**Exercise brief:** Lines from the line with "match t with" to the line with "h !! l = Some (CArray" in the entries below, and only those, must be output exactly, with both ends included.

[Records from a collection]

(* ===== verification/DeepCopy.v ===== *)
(** * Deep copies ([apis/apps/v1alpha1/zz_generated.deepcopy.go])

    Elsewhere in the development a resource is a value; in Go it is a struct with
    pointers, slices and maps, which an assignment shares.  This file has the heap
    those point into and the [DeepCopyInto], [DeepCopy] and [DeepCopyObject]
    methods of the Sidekick types, block by block.  The copy of a library type is
    an interface: its methods are deep copies themselves. *)

From S2P Require Import Prelude Types Json.

#[local] Set Warnings "-register-all".

(** ** Go values *)

Abbreviation loc := positive.

(** A value: plain data (strings, numbers, and structs of these), nil, a pointer,
    slice or map, or a struct. *)
Inductive gv :=
| VPlain (j : json)
| VNil
| VRef (l : loc)
| VStruct (fs : list (string * gv)).

(** What a pointer, a slice and a map point to. *)
Inductive cell :=
| CVal (v : gv)
| CArray (l : list gv)
| CMap (l : list (string * gv)).

Abbreviation heap := (gmap loc cell).

(** The types of the fields: [TyPlain] holds no references, [TyLib] is a type of
    a library. *)
Inductive ty :=
| TyPlain
| TyPtr (t : ty)
| TySlice (t : ty)
| TyMap (t : ty)
| TyStruct (fs : list (string * ty))
| TyLib (name : string).

(** What a value reads as, references followed. *)
Inductive tree :=
| TData (j : json)
| TNil
| TRef (t : tree)
| TSeq (l : list tree)
| TEntries (l : list (string * tree)).

(** ** Statements *)

(** Code that allocates; [None] is a panic. *)
Definition go (A : Type) : Type := heap → option (heap * A).
#[export] Instance go_ret : MRet go := λ A a h, Some (h, a).
#[export] Instance go_bind : MBind go := λ A B f m h,
  match m h with Some (h', a) => f a h' | None => None end.

Definition panic {A} : go A := λ _, None.
Definition load_cell (l : loc) : go cell := λ h, match h !! l with Some c => Some (h, c) | None => None end.
Definition alloc (c : cell) : go loc := λ h, let l := fresh (dom h) in Some (<[l := c]> h, l).
Definition store_cell (l : loc) (c : cell) : go unit := λ h, Some (<[l := c]> h, tt).

(** A method or statement that copies a value: the value in, the value out. *)
Abbreviation copier := (gv → go gv).

Fixpoint each (f : copier) (l : list gv) : go (list gv) :=
  match l with
  | [] => mret []
  | v :: l => v' ← f v; l' ← each f l; mret (v' :: l')
  end.

(** [*out = *in]. *)
Definition assign : copier := λ v, mret v.

(** [if in != nil { *out = new(T); ... }] with the contents copied by [f]. *)
Definition new (f : copier) : copier := λ v,
  match v with
  | VNil => mret VNil
  | VRef l =>
      c ← load_cell l;
      match c with
      | CVal x => l' ← alloc (CVal VNil); x' ← f x; _ ← store_cell l' (CVal x'); mret (VRef l')
      | _ => panic
      end
  | _ => panic
  end.

(** [if in != nil { *out = make([]T, len( *in)); ... }] with the elements copied by [f]. *)
Definition make_slice (f : copier) : copier := λ v,
  match v with
  | VNil => mret VNil
  | VRef l =>
      c ← load_cell l;
      match c with
      | CArray xs =>
          l' ← alloc (CArray (replicate (length xs) VNil));
          xs' ← each f xs; _ ← store_cell l' (CArray xs'); mret (VRef l')
      | _ => panic
      end
  | _ => panic
  end.

(** [if in != nil { *out = make(map[string]T, len( *in)); for key, val := range *in ... }]
    with the values copied by [f]. *)
Definition make_map (f : copier) : copier := λ v,
  match v with
  | VNil => mret VNil
  | VRef l =>
      c ← load_cell l;
      match c with
      | CMap es =>
          l' ← alloc (CMap []);
          xs' ← each f (map snd es); _ ← store_cell l' (CMap (zip (map fst es) xs')); mret (VRef l')
      | _ => panic
      end
  | _ => panic
  end.

Fixpoint lookup_field (k : string) (l : list (string * gv)) : option gv :=
  match l with
  | [] => None
  | (k', v) :: l => if String.eqb k k' then Some v else lookup_field k l
  end.

Fixpoint set_field (k : string) (v : gv) (l : list (string * gv)) : list (string * gv) :=
  match l with
  | [] => []
  | (k', v') :: l => if String.eqb k k' then (k, v) :: l else (k', v') :: set_field k v l
  end.

(** The statements of a [DeepCopyInto] after [*out = *in], each for one field. *)
Fixpoint run_steps (steps : list (string * copier)) (inp out : list (string * gv))
    : go (list (string * gv)) :=
  match steps with
  | [] => mret out
  | (k, f) :: steps =>
      match lookup_field k inp with
      | Some v => v' ← f v; run_steps steps inp (set_field k v' out)
      | None => panic
      end
  end.

Definition struct_into (steps : list (string * copier)) : copier := λ v,
  match v with
  | VStruct fs => out ← run_steps steps fs fs; mret (VStruct out)
  | _ => panic
  end.

(** ** Reading values *)

(** How the values of library types read, and their copying methods. *)
Class LibraryTypes := {
  lib_repr : string → heap → gv → tree → gset loc → Prop;
  lib_DeepCopyInto : string → copier;
  lib_repr_dom : ∀ n h v tr L, lib_repr n h v tr L → L ⊆ dom h;
  lib_repr_frame : ∀ n h h' v tr L,
    lib_repr n h v tr L → (∀ l, l ∈ L → h' !! l = h !! l) → lib_repr n h' v tr L;
  lib_deep : ∀ n h v tr L, lib_repr n h v tr L →
    ∃ h' v' L', lib_DeepCopyInto n v h = Some (h', v') ∧ h ⊆ h' ∧
      lib_repr n h' v' tr L' ∧ L' ## dom h
}.

Definition is_ref (t : ty) : bool :=
  match t with TyPtr _ | TySlice _ | TyMap _ => true | _ => false end.

(** [repr h t v tr L]: the value [v] of type [t] reads as [tr], through the
    locations [L]. *)
Inductive repr `{!LibraryTypes} (h : heap) : ty → gv → tree → gset loc → Prop :=
| repr_plain j : repr h TyPlain (VPlain j) (TData j) ∅
| repr_nil t : is_ref t = true → repr h t VNil TNil ∅
| repr_ptr t l v tr L :
    h !! l = Some (CVal v) → repr h t v tr L → repr h (TyPtr t) (VRef l) (TRef tr) ({[l]} ∪ L)
| repr_slice t l vs trs L :
    h !! l = Some (CArray vs) → repr_all h (replicate (length vs) t) vs trs L →
    repr h (TySlice t) (VRef l) (TSeq trs) ({[l]} ∪ L)
| repr_map t l ks vs trs L :
    h !! l = Some (CMap (zip ks vs)) → length ks = length vs →
    repr_all h (replicate (length vs) t) vs trs L →
    repr h (TyMap t) (VRef l) (TEntries (zip ks trs)) ({[l]} ∪ L)
| repr_struct fs vs trs L :
    map fst vs = map fst fs → repr_all h (map snd fs) (map snd vs) trs L →
    repr h (TyStruct fs) (VStruct vs) (TSeq trs) L
| repr_lib n v tr L : lib_repr n h v tr L → repr h (TyLib n) v tr L
with repr_all `{!LibraryTypes} (h : heap) : list ty → list gv → list tree → gset loc → Prop :=
| repr_all_nil : repr_all h [] [] [] ∅
| repr_all_cons t ts v vs tr trs L L' :
    repr h t v tr L → repr_all h ts vs trs L' →
    repr_all h (t :: ts) (v :: vs) (tr :: trs) (L ∪ L').

Scheme repr_mind := Induction for repr Sort Prop
with repr_all_mind := Induction for repr_all Sort Prop.
Combined Scheme repr_both from repr_mind, repr_all_mind.

(** ** The types of the resource *)

(** [VolumeMount]. *)
Definition VolumeMount_ty : ty :=
  TyStruct [("Name", TyPlain);
    ("ReadOnly", TyPlain);
    ("MountPath", TyPlain);
    ("SubPath", TyPlain);
    ("MountPropagation", TyPtr TyPlain);
    ("SubPathExpr", TyPlain)].

(** [Container]. *)
Definition Container_ty : ty :=
  TyStruct [("Name", TyPlain);
    ("Image", TyPlain);
    ("Command", TySlice TyPlain);
    ("Args", TySlice TyPlain);
    ("WorkingDir", TyPlain);
    ("Ports", TySlice TyPlain);
    ("EnvFrom", TySlice (TyLib "core.EnvFromSource"));
    ("Env", TySlice (TyLib "core.EnvVar"));
    ("Resources", TyLib "core.ResourceRequirements");
    ("VolumeMounts", TySlice VolumeMount_ty);
    ("VolumeDevices", TySlice TyPlain);
    ("LivenessProbe", TyPtr (TyLib "core.Probe"));
    ("ReadinessProbe", TyPtr (TyLib "core.Probe"));
    ("StartupProbe", TyPtr (TyLib "core.Probe"));
    ("Lifecycle", TyPtr (TyLib "core.Lifecycle"));
    ("TerminationMessagePath", TyPlain);
    ("TerminationMessagePolicy", TyPlain);
    ("ImagePullPolicy", TyPlain);
    ("SecurityContext", TyPtr (TyLib "core.SecurityContext"));
    ("Stdin", TyPlain);
    ("StdinOnce", TyPlain);
    ("TTY", TyPlain)].

(** [LeaderSpec]. *)
Definition LeaderSpec_ty : ty :=
  TyStruct [("Name", TyPlain);
    ("Selector", TyPtr (TyLib "metav1.LabelSelector"));
    ("SelectionPolicy", TyPlain)].

(** [SidekickSpec]. *)
Definition SidekickSpec_ty : ty :=
  TyStruct [("Leader", LeaderSpec_ty);
    ("InitContainers", TySlice Container_ty);
    ("Containers", TySlice Container_ty);
    ("EphemeralContainers", TySlice (TyLib "core.EphemeralContainer"));
    ("RestartPolicy", TyPlain);
    ("BackoffLimit", TyPtr TyPlain);
    ("TerminationGracePeriodSeconds", TyPtr TyPlain);
    ("ActiveDeadlineSeconds", TyPtr TyPlain);
    ("DNSPolicy", TyPlain);
    ("NodeSelector", TyMap TyPlain);
    ("ServiceAccountName", TyPlain);
    ("DeprecatedServiceAccount", TyPlain);
    ("AutomountServiceAccountToken", TyPtr TyPlain);
    ("NodeName", TyPlain);
    ("HostNetwork", TyPlain);
    ("HostPID", TyPlain);
    ("HostIPC", TyPlain);
    ("ShareProcessNamespace", TyPtr TyPlain);
    ("SecurityContext", TyPtr (TyLib "core.PodSecurityContext"));
    ("ImagePullSecrets", TySlice TyPlain);
    ("Hostname", TyPlain);
    ("Subdomain", TyPlain);
    ("Affinity", TyPtr (TyLib "core.Affinity"));
    ("SchedulerName", TyPlain);
    ("Tolerations", TySlice (TyLib "core.Toleration"));
    ("HostAliases", TySlice (TyLib "core.HostAlias"));
    ("PriorityClassName", TyPlain);
    ("Priority", TyPtr TyPlain);
    ("DNSConfig", TyPtr (TyLib "core.PodDNSConfig"));
    ("ReadinessGates", TySlice TyPlain);
    ("RuntimeClassName", TyPtr TyPlain);
    ("EnableServiceLinks", TyPtr TyPlain);
    ("PreemptionPolicy", TyPtr TyPlain);
    ("Overhead", TyMap (TyLib "resource.Quantity"));
    ("TopologySpreadConstraints", TySlice (TyLib "core.TopologySpreadConstraint"));
    ("SetHostnameAsFQDN", TyPtr TyPlain);
    ("OS", TyPtr TyPlain);
    ("HostUsers", TyPtr TyPlain);
    ("Volumes", TySlice (TyLib "core.Volume"));
    ("Distributed", TyPlain);
    ("ExtraArgs", TyMap (TyLib "runtime.RawExtension"))].

(** [LeaderStatus]. *)
Definition LeaderStatus_ty : ty :=
  TyStruct [("Name", TyPlain)].

(** [SidekickStatus]. *)
Definition SidekickStatus_ty : ty :=
  TyStruct [("Leader", LeaderStatus_ty);
    ("Pod", TyPlain);
    ("Phase", TyPlain);
    ("ObservedGeneration", TyPlain);
    ("Conditions", TySlice (TyLib "kmapi.Condition"));
    ("ContainerRestartCountsPerPod", TyMap TyPlain);
    ("FailureCount", TyMap TyPlain)].

(** [Sidekick]. *)
Definition Sidekick_ty : ty :=
  TyStruct [("TypeMeta", TyPlain);
    ("ObjectMeta", TyLib "metav1.ObjectMeta");
    ("Spec", SidekickSpec_ty);
    ("Status", SidekickStatus_ty)].

(** [SidekickList]. *)
Definition SidekickList_ty : ty :=
  TyStruct [("TypeMeta", TyPlain);
    ("ListMeta", TyLib "metav1.ListMeta");
    ("Items", TySlice Sidekick_ty)].

(** ** The methods *)

Section Methods.

Context `{LT : !LibraryTypes}.

(** [VolumeMount.DeepCopyInto]. *)
Definition VolumeMount_DeepCopyInto : copier :=
  struct_into [("MountPropagation", new assign)].

Definition VolumeMount_DeepCopy : copier := new VolumeMount_DeepCopyInto.

(** [Container.DeepCopyInto]. *)
Definition Container_DeepCopyInto : copier :=
  struct_into [("Command", make_slice assign);
    ("Args", make_slice assign);
    ("Ports", make_slice assign);
    ("EnvFrom", make_slice (lib_DeepCopyInto "core.EnvFromSource"));
    ("Env", make_slice (lib_DeepCopyInto "core.EnvVar"));
    ("Resources", (lib_DeepCopyInto "core.ResourceRequirements"));
    ("VolumeMounts", make_slice VolumeMount_DeepCopyInto);
    ("VolumeDevices", make_slice assign);
    ("LivenessProbe", new (lib_DeepCopyInto "core.Probe"));
    ("ReadinessProbe", new (lib_DeepCopyInto "core.Probe"));
    ("StartupProbe", new (lib_DeepCopyInto "core.Probe"));
    ("Lifecycle", new (lib_DeepCopyInto "core.Lifecycle"));
    ("SecurityContext", new (lib_DeepCopyInto "core.SecurityContext"))].

Definition Container_DeepCopy : copier := new Container_DeepCopyInto.

(** [LeaderSpec.DeepCopyInto]. *)
Definition LeaderSpec_DeepCopyInto : copier :=
  struct_into [("Selector", new (lib_DeepCopyInto "metav1.LabelSelector"))].

Definition LeaderSpec_DeepCopy : copier := new LeaderSpec_DeepCopyInto.

(** [SidekickSpec.DeepCopyInto] up to [Affinity]. *)
Definition SidekickSpec_steps_1 : list (string * copier) :=
  [("Leader", LeaderSpec_DeepCopyInto);
   ("InitContainers", make_slice Container_DeepCopyInto);
   ("Containers", make_slice Container_DeepCopyInto);
   ("EphemeralContainers", make_slice (lib_DeepCopyInto "core.EphemeralContainer"));
   ("BackoffLimit", new assign);
   ("TerminationGracePeriodSeconds", new assign);
   ("ActiveDeadlineSeconds", new assign);
   ("NodeSelector", make_map assign);
   ("AutomountServiceAccountToken", new assign);
   ("ShareProcessNamespace", new assign);
   ("SecurityContext", new (lib_DeepCopyInto "core.PodSecurityContext"));
   ("ImagePullSecrets", make_slice assign);
   ("Affinity", new (lib_DeepCopyInto "core.Affinity"))].

(** [SidekickSpec.DeepCopyInto] from [Tolerations] on. *)
Definition SidekickSpec_steps_2 : list (string * copier) :=
  [("Tolerations", make_slice (lib_DeepCopyInto "core.Toleration"));
   ("HostAliases", make_slice (lib_DeepCopyInto "core.HostAlias"));
   ("Priority", new assign);
   ("DNSConfig", new (lib_DeepCopyInto "core.PodDNSConfig"));
   ("ReadinessGates", make_slice assign);
   ("RuntimeClassName", new assign);
   ("EnableServiceLinks", new assign);
   ("PreemptionPolicy", new assign);
   ("Overhead", make_map (lib_DeepCopyInto "resource.Quantity"));
   ("TopologySpreadConstraints", make_slice (lib_DeepCopyInto "core.TopologySpreadConstraint"));
   ("SetHostnameAsFQDN", new assign);
   ("OS", new assign);
   ("HostUsers", new assign);
   ("Volumes", make_slice (lib_DeepCopyInto "core.Volume"));
   ("ExtraArgs", make_map (lib_DeepCopyInto "runtime.RawExtension"))].

Definition SidekickSpec_DeepCopyInto : copier := struct_into (SidekickSpec_steps_1 ++ SidekickSpec_steps_2).

Definition SidekickSpec_DeepCopy : copier := new SidekickSpec_DeepCopyInto.

(** [LeaderStatus.DeepCopyInto]. *)
Definition LeaderStatus_DeepCopyInto : copier :=
  struct_into [].

Definition LeaderStatus_DeepCopy : copier := new LeaderStatus_DeepCopyInto.

(** [SidekickStatus.DeepCopyInto]. *)
Definition SidekickStatus_DeepCopyInto : copier :=
  struct_into [("Leader", assign);
    ("Conditions", make_slice (lib_DeepCopyInto "kmapi.Condition"));
    ("ContainerRestartCountsPerPod", make_map assign);
    ("FailureCount", make_map assign)].

Definition SidekickStatus_DeepCopy : copier := new SidekickStatus_DeepCopyInto.

(** [Sidekick.DeepCopyInto]. *)
Definition Sidekick_DeepCopyInto : copier :=
  struct_into [("TypeMeta", assign);
    ("ObjectMeta", (lib_DeepCopyInto "metav1.ObjectMeta"));
    ("Spec", SidekickSpec_DeepCopyInto);
    ("Status", SidekickStatus_DeepCopyInto)].

Definition Sidekick_DeepCopy : copier := new Sidekick_DeepCopyInto.
Definition Sidekick_DeepCopyObject : copier := Sidekick_DeepCopy.

(** [SidekickList.DeepCopyInto]. *)
Definition SidekickList_DeepCopyInto : copier :=
  struct_into [("TypeMeta", assign);
    ("ListMeta", (lib_DeepCopyInto "metav1.ListMeta"));
    ("Items", make_slice Sidekick_DeepCopyInto)].

Definition SidekickList_DeepCopy : copier := new SidekickList_DeepCopyInto.
Definition SidekickList_DeepCopyObject : copier := SidekickList_DeepCopy.

End Methods.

**Result for this task:**
  match t with TyPtr _ | TySlice _ | TyMap _ => true | _ => false end.

(** [repr h t v tr L]: the value [v] of type [t] reads as [tr], through the
    locations [L]. *)
Inductive repr `{!LibraryTypes} (h : heap) : ty → gv → tree → gset loc → Prop :=
| repr_plain j : repr h TyPlain (VPlain j) (TData j) ∅
| repr_nil t : is_ref t = true → repr h t VNil TNil ∅
| repr_ptr t l v tr L :
    h !! l = Some (CVal v) → repr h t v tr L → repr h (TyPtr t) (VRef l) (TRef tr) ({[l]} ∪ L)
| repr_slice t l vs trs L :
    h !! l = Some (CArray vs) → repr_all h (replicate (length vs) t) vs trs L →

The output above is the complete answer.